Classical physics suggests that nothing can escape from a black hole, not even light. But in the 1970s. Hawking suggested that black holes can have a temperature and slowly seep into quantum particles. The effect was called “Hawking radiation” and it means that the black hole can eventually evaporate, leaving behind a vacuum that will look the same for each evaporated black hole, regardless of the material with which she dined during her life.

This idea created a problem: during its existence, a black hole absorbed a lot of information in the form of celestial objects. Where did she go? The laws of physics say that no information can be lost: if it existed in the past, then it can be recovered. Therefore, we are faced with a paradox. In 2016, Hawking and his team suggested that black holes are capable of having “soft hair” consisting of photons (light particles) or gravitons (hypothetical particles of gravity), which retain at least some information. They surround the horizon of events of a black hole - the border from which even the light will not be able to get out.

In the new article, Hawking and his team found a mechanism based on a yet unproved assumption — counting the amount of information that “soft hair” can tolerate. The formula is known as the “Hawking equation” and describes the process of releasing Hawking radiation by black holes.

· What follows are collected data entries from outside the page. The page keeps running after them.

(* ===== verification/Late.v ===== *)
(** * Handlers that outlive the listener

    When the drain of [main] times out, [srv.Close] closes the connections and
    [mgr.Close] the log; neither waits for the handlers that are still running.
    [Close] takes the log's lock only, so it can fall between two records of one
    section: the section began with an open file and ends with a closed one.
    Until the process is gone the handlers go on like that, and every write fails
    before a byte.  Here is that end of [main], and what the sections of such a
    late handler can and cannot do; [Cuts.v] has those the close falls into. *)

From Stdlib Require Import Strings.Byte.
From S2P Require Import Prelude ContainerHeap Msg Heaps LogStore Queue QueueInv QueueSpec QueueOps QueueReceive Calls Effects History Receive Encoding Wal WalOps Manager ManagerOps ReplayOps ManagerRun Api ApiOps Server ServerOps Threads ThreadOps ThreadRun.

Implicit Types (q : Queue) (M : Manager) (n : string) (t : handler) (p : pool).

(** ** The end of main *)

Definition ErrClosed : error := ErrIO "file already closed".

(** An [*os.File] answers with [ErrClosed] once it is closed. *)
Definition after_close (envs : nat → wenv) : nat → wenv :=
  λ k, WEnv (we_now (envs k)) (Some (0%nat, ErrClosed)) (Some ErrClosed).

(** The same from write number [k0] on. *)
Definition cut_env (envs : nat → wenv) (k0 : nat) : nat → wenv :=
  λ k, if (k <? k0)%nat then envs k else after_close envs k.

Section Stop.
Context `{Json} `{Ranging} (envs : nat → wenv).

(** Goroutine [i] is in a section that has written [j] records, at least one, when
    the file is closed, and has more to write.  What it does after that it does to
    the memory of its queue, which it has locked, so it may as well be done with
    it before anything else happens. *)
Definition cut_turn (i j : nat) p : option pool :=
  let k0 := (wl_step (wal (shared p)) + j)%nat in
  p' ← move_pool (cut_env envs k0) (Go i) p;
  if (0 <? j)%nat && (k0 <? wl_step (wal (shared p')))%nat then Some p' else None.

Fixpoint cut_turns (cuts : list (nat * nat)) p : option pool :=
  match cuts with
  | [] => Some p
  | (i, j) :: cuts => p ← cut_turn i j p; cut_turns cuts p
  end.

(** After the signal: the drain, which is given up after ten seconds; the sections
    that [mgr.Close] finds half done, and the close; the turns that handlers not
    waited for still get; and [Close]'s error. *)
Definition stop_pool (drain : list move) (cuts : list (nat * nat)) (sync close : option error)
    (late : list nat) p : option (pool * option error) :=
  p ← schedule envs drain p;
  p ← cut_turns cuts p;
  let '(m, err) := CloseAll sync close (shared p) in
  p ← schedule (after_close envs) (Go <$> late) (Pool m (goroutines p));
  Some (p, err).
End Stop.

(** ** What a late handler may still promise *)

(** Answers a client would take for a fact about the log. *)
Definition promises (r : reply) : bool :=
  match payload_of r with
  | PConfig _ | PMsg _ | PAcked | PNacked => true
  | PMessages l => negb (bool_decide (l = []))
  | PReplayed _ k => 0 <? k
  | _ => false
  end.

(** What a method returns when nothing can be written. *)
Definition refused {A} (m : method A) : A → Prop :=
  match m in method A return A → Prop with
  | MEnqueue _ _ _ _ _ => λ r, ∃ e, r = Err e
  | MTryReceive _ _ _ _ => λ '(out, _, err), err = None → out = []
  | MAck _ | MNack _ _ _ => λ r, r ≠ None
  | MReplayDLQ _ => λ '(k, err), err = None → k = 0
  | MExtend _ _ _ | MTick _ | MStats _ => λ _, True
  end.

Definition declined {A} (c : crit A) : A → Prop :=
  match c in crit A return A → Prop with
  | COn _ m => refused m
  | CCreate _ => λ r, ∃ e, r = Err e
  | _ => λ _, True
  end.

Definition compacts {A} (c : crit A) : bool := match c with CCompact _ => true | _ => false end.

(** From here on the goroutine compacts nothing, and comes to no promise as long
    as nothing can be written. *)
Fixpoint wary t : Prop :=
  match t with
  | Done None => True
  | Done (Some r) => promises r = false
  | Do c k => compacts c = false ∧ ∀ a, declined c a → wary (k a)
  | Park _ t => wary t
  end.

(** Wherever the goroutine is when that begins, unless it has its answer. *)
Fixpoint careful t : Prop :=
  match t with
  | Done _ => True
  | Do c k => wary (Do c k) ∧ ∀ a, careful (k a)
  | Park ready t => wary t ∧ careful t
  end.

Definition sure t : Prop := wary t ∧ careful t.

Lemma sure_done r : promises r = false → sure (Done (Some r)).
Proof. by split. Qed.

Lemma sure_do {A} (c : crit A) k :
  compacts c = false → (∀ a, careful (k a)) → (∀ a, declined c a → wary (k a)) → sure (Do c k).
Proof. intros Hc Hk Hd. by split; [split|split; [split|]]. Qed.

Lemma sure_look {A} (c : crit A) k : compacts c = false → (∀ a, sure (k a)) → sure (Do c k).
Proof. intros Hc Hk. apply sure_do; [done|intros a; apply Hk|intros a _; apply Hk]. Qed.

Lemma sure_get n k : (∀ e, sure (k (Err e))) → (∀ q, sure (k (Ok q))) → sure (Do (CGet n) k).
Proof. intros He Hk. apply sure_look; [done|]. by intros []. Qed.
(* ===== verification/LateProps.v ===== *)
(** * Properties of a forced stop

    What is left when [main] stops waiting for its handlers: the next process
    finds what was there when the log was closed, and no handler that goes on
    after that tells its client otherwise.  It may well tell the client less. *)

From Stdlib Require Import Strings.Byte.
From S2P Require Import Prelude ContainerHeap Msg Heaps LogStore Queue QueueInv QueueSpec QueueOps Calls Receive Encoding Wal WalOps WireCodec Manager Recovery ManagerOps ManagerRun Faults FaultRun Api ApiOps Server ServerOps Shutdown Threads ThreadOps ThreadRun ThreadProps Late Cuts.
Import (hints) WireCodec.

Implicit Types (q : Queue) (M : Manager) (n : string) (t : handler) (p : pool).

#[local] Existing Instances as_listed as_listed_laws.

(** C10: a forced stop loses nothing and takes nothing back.  Let a session
    without failures and without a pending compaction end in a drain that times
    out, handlers still running; let the close of the log fall where it may -
    between two sections or, for any of them ([cuts]), between two records of one -
    with any answer of its sync and close and any turns of the handlers after it.
    Then the error is the sync's or else the close's; the next process finds the
    bytes that were in the file at the close, on the disk if the sync succeeded;
    every message a queue held is in its queue again, body and all, unless what a
    failed write of a cut section left there begins with a whole record; and when
    the close fell into no section, the next process has exactly the queues of that
    moment, the leases apart.  And every answer that promises something - a message
    accepted, handed out, acknowledged or put back, a queue created - had been
    given before the close. *)
Theorem forced_stop_loses_nothing `{JsonLaws} `{RangingLaws} (envs : nat → wenv)
    drain cuts sync close late p p1 pc p2 T T' e sy tick now :
  pool_ok envs p → (∀ i t, goroutines p !! i = Some t → careful t) → (∀ env, Arrive (PostCompact env) ∉ drain) →
  along envs turn_ok drain p → schedule envs drain p = Some p1 → mreach envs T (shared p1) →
  (∀ n, T ≤ now n ≤ T') → cuts_ok envs cuts p1 → cut_turns envs cuts p1 = Some pc →
  along (after_close envs) turn_ok (Go <$> late) (Pool (CloseAll sync close (shared pc)).1 (goroutines pc)) →
  stop_pool envs drain cuts sync close late p = Some (p2, e) →
  let restart := mexec envs (MRestart [] sy tick now) (shared p2) in
  e = match sync with Some x => Some x | None => close end ∧
  in_path (shared p2) [] = cache (WAL.f (wl_wal (wal (shared pc)))) ∧
  (sync = None → disk (WAL.at_path (wl_wal (wal (shared p2)))) = in_path (shared p2) []) ∧
  (torn (behind (shared p2) []) → ∀ n q x P m, queues (shared p1) !! n = Some q → abs q !! x = Some (P, m) →
     ∃ M3 q3 y P' v, restart = Some (M3, MDone None) ∧ queues M3 !! n = Some q3 ∧ wf q3 ∧
       abs q3 !! y = Some (P', v) ∧ Msg.ID v = Msg.ID m ∧ Msg.Body v = Msg.Body m) ∧
  (cuts = [] → ∃ M3, restart = Some (M3, MDone None) ∧ manager_reborn now (shared p1) M3) ∧
  ∀ i r, goroutines p2 !! i = Some (Done (Some r)) → promises r = true → goroutines p1 !! i = Some (Done (Some r)).
Proof.
  intros Hp Hc Hn Hok E1 Hr Hnow Hcuts Ec Hlate E. pose proof (mreach_healthy _ _ _ Hr) as Hh.
  destruct (schedule_ok envs drain p p1 Hp Hok E1) as (Hp1 & _).
  pose proof (careful_schedule envs drain p p1 Hc Hn E1) as Hc1.
  destruct (cut_turns_ok envs p1 cuts p1 pc) as [Hsc [(bodies & rs & Hli) Hservice] Hpc Hlc Hec]; try done.
  { apply Hp1. }
  { split; [apply (hy_log _ _ _ Hh)|by eapply mreach_service]. }
  { by apply careful_start. }
  destruct (CloseAll_file sync close (shared pc) Hservice) as (M2 & E2 & Eq & Eca & Edi & Es & Eo).
  unfold stop_pool in E. rewrite E1 in E. cbn [mbind option_bind] in E. rewrite Ec in E. cbn [mbind option_bind] in E.
  rewrite E2 in E, Hlate. cbn [fst] in Hlate. apply bind_Some in E as (p3 & E3 & [= -> <-]).
  assert (in_file (wl_wal (wal M2))) as Hin.
  { unfold in_file. rewrite Eca, Es, (li_size _ _ _ Hli). pose proof (li_length _ _ _ Hli). lia. }
  destruct (late_turns envs late p1 (Pool M2 (goroutines pc)) p2) as (Hf2 & Hno); [|done..|].
  { by eapply sound_queues. }
  cbn [shared] in Hf2. pose proof Hf2 as (Ef2 & Es2 & Eo2).
  assert (same_bytes (wl_wal (wal (shared pc))) (wl_wal (wal (shared p2)))) as Hsame.
  { etrans; [|by apply same_file_bytes]. split_and!; [done..|]. by rewrite Eo, (proj2 (proj2 Hservice)). }
  assert (in_path (shared p2) [] = cache (WAL.f (wl_wal (wal (shared pc))))) as Epath.
  { unfold in_path. destruct Hsame as (-> & -> & ->). rewrite (proj2 (proj2 Hservice)).
    rewrite (li_size _ _ _ Hli), Nat2Z.id. apply overwrite_nothing. by eapply li_length. }
  split; [done|]. split; [done|]. split; [|split; [|split]].
  - intros Hsy. rewrite Epath. unfold WAL.at_path. rewrite Ef2, Eo2, Eo. by apply Edi.
  - intros Ht n q x P m Hq Hx. set (id := Msg.ID m). set (body := Msg.Body m).
    pose proof (enduring_start envs n id body T (shared p1) q x P m Hh Hq Hx eq_refl eq_refl) as H1'.
    pose proof (enduring_bytes envs n id body _ (shared p2) (Hec n id body H1') Hsame) as H2'.
    destruct (Hlc n (mk_is_Some _ _ Hq)) as [qc Hqc].
    destruct (enduring_restart envs n id body (with_log_of (shared pc) (shared p2)) [] sy tick now qc H2' Ht Hqc)
      as (M3 & q3 & E3' & Hq3 & Hwf3 & y & P' & v & Hy & Ei & Eb).
    exists M3, q3, y, P', v. split; [|done]. by eapply restart_wal; [|exact E3'].
  - intros ->. injection Ec as <-. pose proof (healthy_bytes envs T _ (shared p2) Hh Hsame) as H2'.
    destruct (restart_ok envs T T' _ [] sy tick now H2' torn_nil Hnow) as (M3 & E3' & _ & Hre & _).
    exists M3. split; [|exact Hre]. by eapply restart_wal; [|exact E3'].
  - intros i r Hi Hpr. destruct (Hno i _ Hi) as [Hw|(x & _ & Hx)]; [|done]. simpl in Hw. congruence.
Qed.

(** Two messages are in the queue, a poll asks for both and a third message has
    been accepted; the close falls between the two leases of the poll. *)
Definition two_ready : list (Time * mcall) :=
  [(10, MCreate (Config.Mk "q" FIFO false 3 0));
   (10, MCall "q" (CEnqueue "a" 0 0 10 (two_of 1)));
   (10, MCall "q" (CEnqueue "b" 0 0 10 (two_of 2)))].
Definition polling_two : list move :=
  [Arrive (PostReceive "q" (Decoded (ReceiveReq 2 0 0)) 20 [Round 20 (λ k, two_of (40 + k)) 20 [] TimedOut 20] false);
   Arrive (an_enqueue "c" 7); Go 0; Go 1; Go 1].
Definition M_cut : Manager := built (two_ready ++ [(20, MCall "q" (CEnqueue "c" 0 0 20 (two_of 7)))]).

Lemma M_cut_reach : mreach good_disk 20 M_cut.
Proof.
  unfold M_cut, built. destruct (mrun good_disk _ 0 M_void) as [[T M]|] eqn:E; [|vm_compute in E; discriminate E].
  assert (T = 20) as -> by (vm_compute in E; injection E as <- _; reflexivity).
  exact (mrun_reach good_disk _ 0 M_void 20 M M_void_reach E).
Qed.

(** The answers so far. *)
Definition statuses p : list Z := (λ t, match t with Done (Some r) => status r | _ => 0 end) <$> goroutines p.

(** The message of queue [n] with this identifier. *)
Definition found_in n id M : option (Queue * (loc * (place * Msg))) :=
  q ← queues M !! n; v ← list_find (λ v, Msg.ID v.2.2 = id) (map_to_list (abs q)); Some (q, v.2).

Lemma found_in_abs n id M q x P m :
  found_in n id M = Some (q, (x, (P, m))) → queues M !! n = Some q ∧ abs q !! x = Some (P, m) ∧ Msg.ID m = id.
Proof.
  unfold found_in. intros (q' & -> & ([k v] & Hf & [= -> ->])%bind_Some)%bind_Some.
  apply list_find_Some in Hf as (Hi & He & _). split; [done|]. split; [|done].
  by eapply elem_of_map_to_list, list_elem_of_lookup_2.
Qed.

(** The poll is answered with 500 and has handed out nothing, the accepted message
    has its 201 and is there after the restart.  The lease that had been written
    counts as an attempt from then on, which it never did in memory. *)
Lemma forced_stop_loses_nothing_witness :
  ∃ p1 p2 M3 q3 y P v, schedule good_disk polling_two (Pool (built two_ready) []) = Some p1 ∧ statuses p1 = [0; 201] ∧
    stop_pool good_disk polling_two [(0, 1)%nat] None None [] (Pool (built two_ready) []) = Some (p2, None) ∧
    statuses p2 = [500; 201] ∧
    mexec good_disk (MRestart [] 0 0 (λ _, 60)) (shared p2) = Some (M3, MDone None) ∧
    queues M3 !! "q" = Some q3 ∧ abs q3 !! y = Some (P, v) ∧ Msg.ID v = newID (two_of 7) ∧
    (Msg.Attempts ∘ snd ∘ snd ∘ snd) <$> found_in "q" (newID (two_of 1)) (shared p2) = Some 0 ∧
    (Msg.Attempts ∘ snd ∘ snd ∘ snd) <$> found_in "q" (newID (two_of 1)) M3 = Some 1.
Proof.
  set (p0 := Pool (built two_ready) []). set (cuts := [(0, 1)%nat]).
  destruct (schedule good_disk polling_two p0) as [p1|] eqn:E1; [|vm_compute in E1; discriminate E1].
  destruct (cut_turns good_disk cuts p1) as [pc|] eqn:Ec;
    [|exfalso; assert ((schedule good_disk polling_two p0 ≫= cut_turns good_disk cuts) = None) as Hx by (by rewrite E1);
      vm_compute in Hx; discriminate Hx].
  destruct (stop_pool good_disk polling_two cuts None None [] p0) as [[p2 e]|] eqn:E;
    [|vm_compute in E; discriminate E].
  assert (((λ p, (shared p, statuses p)) <$> schedule good_disk polling_two p0) = Some (M_cut, [0; 201])) as Es
    by (vm_compute; reflexivity).
  rewrite E1 in Es. apply (inj Some), pair_equal_spec in Es as [Em Es].
  assert (((λ v, (statuses v.1, v.2, (Msg.Attempts ∘ snd ∘ snd ∘ snd) <$> found_in "q" (newID (two_of 1)) (shared v.1),
      behind (shared v.1) [],
      r ← mexec good_disk (MRestart [] 0 0 (λ _, 60)) (shared v.1);
      (Msg.Attempts ∘ snd ∘ snd ∘ snd) <$> found_in "q" (newID (two_of 1)) r.1)) <$>
    stop_pool good_disk polling_two cuts None None [] p0) = Some ([500; 201], None, Some 0, [], Some 1)) as Es2
    by (vm_compute; reflexivity).
  rewrite E in Es2. apply (inj Some) in Es2. cbn [fst snd] in Es2.
  apply pair_equal_spec in Es2 as [[[[Es2 He]%pair_equal_spec Ea]%pair_equal_spec Hb]%pair_equal_spec Ea3].
  destruct (found_in "q" (newID (two_of 7)) M_cut) as [[q [x [P m]]]|] eqn:Ef; [|vm_compute in Ef; discriminate Ef].
  apply found_in_abs in Ef as (Hq & Hx & Hid).
  destruct (forced_stop_loses_nothing good_disk polling_two cuts None None [] p0 p1 pc p2 20 60 e 0 0 (λ _, 60))
    as (_ & _ & _ & Hkept & _).
  - split; [apply built_sound|]. intros i t Hi. discriminate Hi.
  - intros i t Hi. discriminate Hi.
  - intros env. unfold polling_two. rewrite !not_elem_of_cons. split_and!; [discriminate..|apply not_elem_of_nil].
  - apply (alongb_ok good_disk _ turn_okb); [apply turn_okb_ok|vm_compute; reflexivity].
  - exact E1.
  - rewrite Em. exact M_cut_reach.
  - intros _. lia.
  - split; [|done]. apply cut_okb_ok.
    assert ((cut_okb 0 <$> schedule good_disk polling_two p0) = Some true) as Hk by (vm_compute; reflexivity).
    rewrite E1 in Hk. by apply (inj Some) in Hk.
  - exact Ec.
  - exact I.
  - exact E.
  - rewrite <- Em in Hq. destruct (Hkept ltac:(rewrite Hb; exact torn_nil) "q" q x P m Hq Hx)
      as (M3 & q3 & y & P' & v & E3 & Hq3 & _ & Hy & Hv & _).
    rewrite E3 in Ea3. rewrite Hid in Hv. rewrite He in E. subst e.
    exists p1, p2, M3, q3, y, P', v. split_and!; [reflexivity|exact Es|reflexivity|exact Es2|exact E3|exact Hq3|exact Hy|exact Hv|exact Ea|exact Ea3].
Defined.

(** An ack has looked its queue up when the log is closed.  It is answered with
    500, and the work it was for is there again after the restart, counted as an
    attempt: what the comment in [main] wants to avoid. *)
Definition acking : list move :=
  [Arrive (PostAck "q" (Decoded (AckReq (newID (two_of 0))))); Arrive (an_enqueue "b" 7); Go 0; Go 1; Go 1].

Example late_ack_is_refused :
  (v ← stop_pool good_disk acking [] None None [0%nat] (Pool (built leased_a) []);
   r ← mexec good_disk (MRestart [] 0 0 (λ _, 60)) (shared v.1);
   Some (statuses v.1, (λ w, (w.2.2.1, Msg.Attempts w.2.2.2)) <$> found_in "q" (newID (two_of 1)) r.1)) =
  Some ([500; 201], Some (In HReady, 1)).
Proof. vm_compute. reflexivity. Qed.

When a black hole swallows an object, its temperature should change. This means that its entropy (disorder of particles) must also change (higher temperatures mean that the particles move faster with more disorder). It turns out that Hawking and his colleagues showed that “soft hair” is capable of detecting the entropy of a black hole. It is not yet known how they can store information and store the entire volume or only a part. Scientists will continue to understand this issue.